How can we bring sexy back to the trenches? Maybe if we get a new movie with someone as hot as Trinity using Snort instead of Nmap, we’ll finally attract the highly skilled talent we so desperately need. Until then, it’s up to the business side to ensure these positions are sufficiently attractive by demanding expertise and providing appropriate compensation. As long as the salaries for operations remain firmly entreched in “entry level”, we will continue to see cases like this where alerts are ignored and dismissed without a full understanding of the impact. 

 

Putting the “Management” Back Into “Vulnerability Management”
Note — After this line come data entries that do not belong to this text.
Lemma process_type_inv s p e ev io :
  inv Stable s -> events s !! p = Some e -> event_done e = false -> network_ok io ->
  holds lax (process_type s p ev io (type e))
    (fun s2 => exists e2, stepped s s2 p e e2 /\ (event_timedout s e = true -> event_done e2 = true)).
Proof.
  intros Hi He Hd Hio. destruct (i_typed _ _ Hi p e He) as ([H1 H2] & Hk & _ & Hn). unfold process_type. cbv zeta.
  destruct (type e) eqn:Ht; try done.
  - destruct (Hk _ eq_refl) as [i Hie].
    eapply holds_bind; [eapply first_step; [done..|]; apply handle_connect_inv with i; try done; by left|].
    intros s1 [e1 Hs1]. apply (timed_inv s s1 p e e1 NSE_STATUS_TIMEOUT (fun s => handle_connect_result s p NSE_STATUS_TIMEOUT 0)); [done|done|by left|]. intros Hi1 Hd1.
    destruct Hs1 as [C1 _]. pose proof C1 as ((_ & T2 & T3 & _) & _).
    apply handle_connect_inv with i; try congruence; [by eapply changed_get|right; by left].
  - destruct (Hk _ eq_refl) as [i Hie].
    eapply holds_bind; [eapply first_step; [done..|]; apply handle_read_inv with i; try done; by left|].
    intros s1 [e1 Hs1]. apply (timed_inv s s1 p e e1 NSE_STATUS_TIMEOUT (fun s => handle_read_result s p NSE_STATUS_TIMEOUT [])); [done|done|by left|]. intros Hi1 Hd1.
    destruct Hs1 as [C1 _]. pose proof C1 as ((_ & T2 & T3 & _) & _).
    apply handle_read_inv with i; try congruence; [by eapply changed_get|right; by left].
  - destruct (Hk _ eq_refl) as [i Hie].
    eapply holds_bind; [eapply first_step; [done..|]; apply handle_write_inv with i; try done; by left|].
    intros s1 [e1 Hs1]. apply (timed_inv s s1 p e e1 NSE_STATUS_TIMEOUT (fun s => handle_write_result s p NSE_STATUS_TIMEOUT no_io)); [done|done|by left|]. intros Hi1 Hd1.
    destruct Hs1 as [C1 _]. pose proof C1 as ((_ & T2 & T3 & _) & _).
    apply handle_write_inv with i; try congruence; [by eapply changed_get|right; by left|cbn; lia].
  - apply (timed_inv s s p e e NSE_STATUS_SUCCESS (fun s => handle_timer_result s p NSE_STATUS_SUCCESS)); [done| |by right|].
    + split; [by apply changed_id|by rewrite Hd].
    + intros _ _. apply handle_timer_inv; [done|done|done|done|by apply Hn|by left].
Qed.

Lemma process_event_inv s p e ev io :
  inv Stable s -> events s !! p = Some e -> event_done e = false -> network_ok io ->
  holds lax (process_event call s p ev io) (fun s' => processed s s' p e).
Proof.
  intros Hi He Hd Hio. destruct (placed s p e Hi He Hd) as (Hf & _ & _).
  unfold process_event. rewrite (get_event_ok s p e He). cbn [mbind res_bind]. rewrite Hd. cbv match.
  eapply holds_bind; [by apply (process_type_inv s p e ev io)|].
  intros s1 (e1 & [C1 Hi1] & Ht). pose proof (changed_get _ _ _ _ _ C1) as He1. rewrite (get_event_ok s1 p e1 He1). cbn [mbind res_bind].
  destruct (changed_frame _ _ _ _ _ C1) as [F1 _]. pose proof C1 as (Hs & L1 & M1 & Q1 & _).
  assert (p ∉ free_events s1) as Hf1 by by rewrite M1.
  destruct (event_done e1) eqn:Hd1.
  - apply holds_assert.
    { apply negb_true_iff, bool_decide_eq_false. intros [Hty _]. destruct (i_typed _ _ Hi1 p e1 He1) as ([Hp _] & _). done. }
    eapply holds_mono; [apply (dispatch_inv call Hcall s1 p e1 true Hi1 He1 Hd1); by left|].
    intros s2 [D1 D2 _ (e2 & He2 & Hs2 & Hd2) D5 D6]. destruct (D6 Hf1) as [D7 D8]. split; [done|by eapply frame_trans| |by rewrite D5| |congruence].
    + exists e2. split; [done|]. split; [by eapply same_event_trans|done].
    + intros k. by rewrite D7, L1.
  - cbn. split; [done|done| |done| |congruence].
    + exists e1. split; [done|]. split; [done|]. intros Htt. specialize (Ht Htt). congruence.
    + intros k. by rewrite L1.
Qed.

(** ** All events *)

(** Between calls nothing is being delivered. *)
Definition settled s : Prop := forall p, ~ limbo s p.

Definition turned s s' : Prop := inv Stable s' /\ settled s' /\ forall i, is_Some (iods s !! i) -> is_Some (iods s' !! i).

Lemma turned_refl s : inv Stable s -> settled s -> turned s s.
Proof. intros H1 H2. unfold turned. by split_and!. Qed.
Lemma turned_trans s1 s2 s3 : turned s1 s2 -> turned s2 s3 -> turned s1 s3.
Proof. intros (_ & _ & A) (B1 & B2 & B3). unfold turned. split_and!; auto. Qed.

Lemma settled_pending s p e : settled s -> events s !! p = Some e -> (p ∉ free_events s) -> event_done e = false.
Proof. intros Hs He Hf. destruct (event_done e) eqn:Hd; [|done]. exfalso. apply (Hs p). by exists e. Qed.

Lemma unref_processed s s1 p e e1 :
  inv Stable s -> settled s -> events s !! p = Some e -> event_done e = false -> processed s s1 p e ->
  events s1 !! p = Some e1 -> event_done e1 = true ->
  holds lax (nevent_unref s1 p) (fun s2 => turned s s2 /\ unlinked s1 s2 p).
Proof.
  intros Hi Hset He Hd [P1 P2 (x & Hx & (T1 & T2 & _) & _) P4 P5 P6] He1 Hd1. assert (x = e1) as -> by congruence.
  destruct (placed s p e Hi He Hd) as (_ & L2 & L3). eapply holds_mono; [apply (nevent_unref_inv (max_events := max_events) Stable s1 p e1); try done|].
  - intros k. rewrite T2, P5. apply L2.
  - rewrite T1, P6. apply L3.
  - intros s2 (Hi2 & U & _). destruct (unlinked_frame _ _ _ U) as [F2 _]. split; [|done]. split; [done|split].
    + intros q Hq. destruct (decide (q = p)) as [->|Hqp].
      * destruct U as (_ & _ & E & _). destruct Hq as (y & _ & _ & Hf). apply Hf. rewrite E. apply elem_of_app. right. by left.
      * apply (Hset q). apply (f_back _ _ _ P2 q); [congruence|]. apply (f_back _ _ _ F2 q); [congruence|done].
    + intros i Hsi. apply (f_iods _ _ _ F2). by apply (f_iods _ _ _ P2).
Qed.

Lemma processed_turned s s1 p e e1 :
  settled s -> processed s s1 p e -> events s1 !! p = Some e1 -> event_done e1 = false -> turned s s1.
Proof.
  intros Hset [P1 P2 _ P4 P5 P6] He1 Hd1. split; [done|split; [|by apply P2]]. intros q Hq. destruct (decide (q = p)) as [->|Hqp].
  - by apply (not_limbo s1 p e1).
  - apply (Hset q). apply (f_back _ _ _ P2 q); [congruence|done].
Qed.

Lemma process_list_inv fuel net s i last current ev k :
  lax = true -> inv Stable s -> settled s -> (forall c, current = Some c -> c ∈ evlist s k) ->
  holds lax (process_list call fuel net s i last current ev) (turned s).
Proof.
  intros Hlax. revert s current. induction fuel as [|fuel IH]; intros s [c|] Hi Hset Hc; cbn [process_list]; try (by apply turned_refl).
  { case_decide; [by apply turned_refl|done]. }
  case_decide; [by apply turned_refl|]. destruct (i_listed _ _ Hi k c (Hc c eq_refl)) as (e & j & He & Hk & _ & _ & Hf & _).
  rewrite (get_event_ok s c e He). cbn [mbind res_bind]. case_decide; [|by apply turned_refl].
  pose proof (settled_pending s c e Hset He Hf) as Hd. eapply holds_bind; [apply (process_event_inv s c e ev (net e)); try done; intros ?; congruence|].
  intros s1 P. pose proof P as [P1 _ (e1 & He1 & _ & _) _ P5 _]. rewrite (get_event_ok s1 c e1 He1). cbn [mbind res_bind].
  assert (c ∈ evlist s1 k) as Hc1 by (apply P5; by apply Hc).
  apply list_elem_of_split in Hc1 as (l1 & l2 & E). rewrite (lnode_next_spec Stable s1 k c l1 l2 P1 E).
  assert (forall q, head l2 = Some q -> q <> c /\ q ∈ evlist s1 k) as Hnext.
  { intros q Hq. destruct l2 as [|y l2]; [done|]. injection Hq as ->. pose proof (i_distinct _ _ P1 k) as Hnd. rewrite E in Hnd |- *.
    apply NoDup_app in Hnd as (_ & _ & Hnd). apply NoDup_cons in Hnd as [Hnd _]. split; [intros ->; apply Hnd; by left|].
    apply elem_of_app. right. right. by left. }
  apply holds_bind with (fun s2 => turned s s2 /\ forall q, head l2 = Some q -> q ∈ evlist s2 k).
  - destruct (event_done e1) eqn:Hd1.
    + eapply holds_mono; [by apply (unref_processed s s1 c e e1)|]. intros s2 [T (_ & _ & _ & U & _)]. split; [done|].
      intros q Hq. destruct (Hnext q Hq). by apply U.
    + cbn. split; [by apply (processed_turned s s1 c e e1)|]. intros q Hq. by apply Hnext.
  - intros s2 [T Hn2]. eapply holds_mono; [apply IH; [apply T|apply T|done]|]. intros s3 T3. by eapply turned_trans.
Qed.

Lemma process_kinds_inv fuel net s i kinds ev :
  lax = true -> inv Stable s -> settled s -> is_Some (iods s !! i) -> holds lax (process_kinds call fuel net s i kinds ev) (turned s).
Proof.
  intros Hlax. revert s. induction kinds as [|k kinds IH]; intros s Hi Hset [n Hn]; cbn [process_kinds]; [by apply turned_refl|].
  unfold get_iod. rewrite Hn. cbn [internal mbind res_bind]. eapply holds_bind; [apply (process_list_inv _ _ _ _ _ _ _ k); try done|].
  - intros c Hc. destruct (i_group _ _ Hi k i n Hn) as [_ Hg]. rewrite Hc in Hg. symmetry in Hg. by apply first_of_in in Hg as [Hg _].
  - intros s1 T. eapply holds_mono; [apply IH; [apply T|apply T|apply T; by exists n]|]. intros s2 T2. by eapply turned_trans.
Qed.

(** The first of the queue, when its time has come. *)
Lemma expired_event s p L :
  inv Stable s -> settled s -> q_rep (expirable_cmp (events s)) (expirables s) L -> p ∈ L ->
  exists e, events s !! p = Some e /\ event_done e = false.
Proof.
  intros Hi Hset HL Hp. destruct (i_queue _ _ Hi) as (L' & HL' & Hin).
  assert (q_valid (expirables s) p = true) as Hv by (rewrite (q_valid_spec _ _ _ _ HL); by apply bool_decide_eq_true).
  rewrite (q_valid_spec _ _ _ _ HL') in Hv. apply bool_decide_eq_true in Hv. destruct (Hin p Hv) as (e & He & _ & Hf & _).
  exists e. split; [done|]. by apply (settled_pending s p).
Qed.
One of the most frustrating parts of external penetration testing was coming back the next year and finding the same vulnerabilities. When you look at the remediation plan you gave them, it looks like it took nine months just to figure out who was responsible for each of the problems. The other three months seem to have been spent on rationalizing why a critical vulnerability shouldn’t be resolved until after the next big upgrade, with a few minor patches being applied just to get the numbers to drop. Yet somehow, your client is astounded when you have domain admin creds by noon on the first day.

The worst part is that this isn’t limited to the findings of external consultants. Year after year, I come into organizations who have embraced the need for Vulnerability Management. SCAN ALL THE THINGS! GATHER ALL THE DATA! The metrics show you must be succeeding, because 100% of your enterprise is being scanned every month and you have an independent penetration test performed once a year. We lose sight of the “Management” part of Vulnerability Management and stop at Vulnerability Identification.

Knowing might be half the battle, but the war is won with actions. A truly successful Vulnerability Management program must have a function in place to see vulnerabilities through to remediation. Of course, the actual remediation activities almost always take place within various IT engineering teams, which means that in order to succeed, you have to drive cross-functional work streams. Taking accountability for overall security posture while simultaneously farming it out to individual business units is difficult, but it’s not impossible. Here are some simple steps to drive and measure a successful Vulnerability Management program.

1. Know how your organization is structured.

Are functional IT groups responsible for all systems by platform? Does each application have an assigned IT owner? You have to know who is responsible for which layer of the stack before you can start delegating.

For internal vulnerability management, set up reporting within your scanner to do some of this delegation for you. If you know that an IP block corresponds with a specific application, assign these addresses to logical groups. The more information you can assign statically, the less work you’ll have down the line.

2. Notify the proper teams.

If you’ve discovered a XSRF vulnerability within a web page, you’re unlikely to make much traction with the Unix team that maintains their servers. Within your reporting, start by sorting results by server platform. Then, while performing analysis on the results and eliminating false positives or allowable configuration items, sort the results further by the teams you previously identified.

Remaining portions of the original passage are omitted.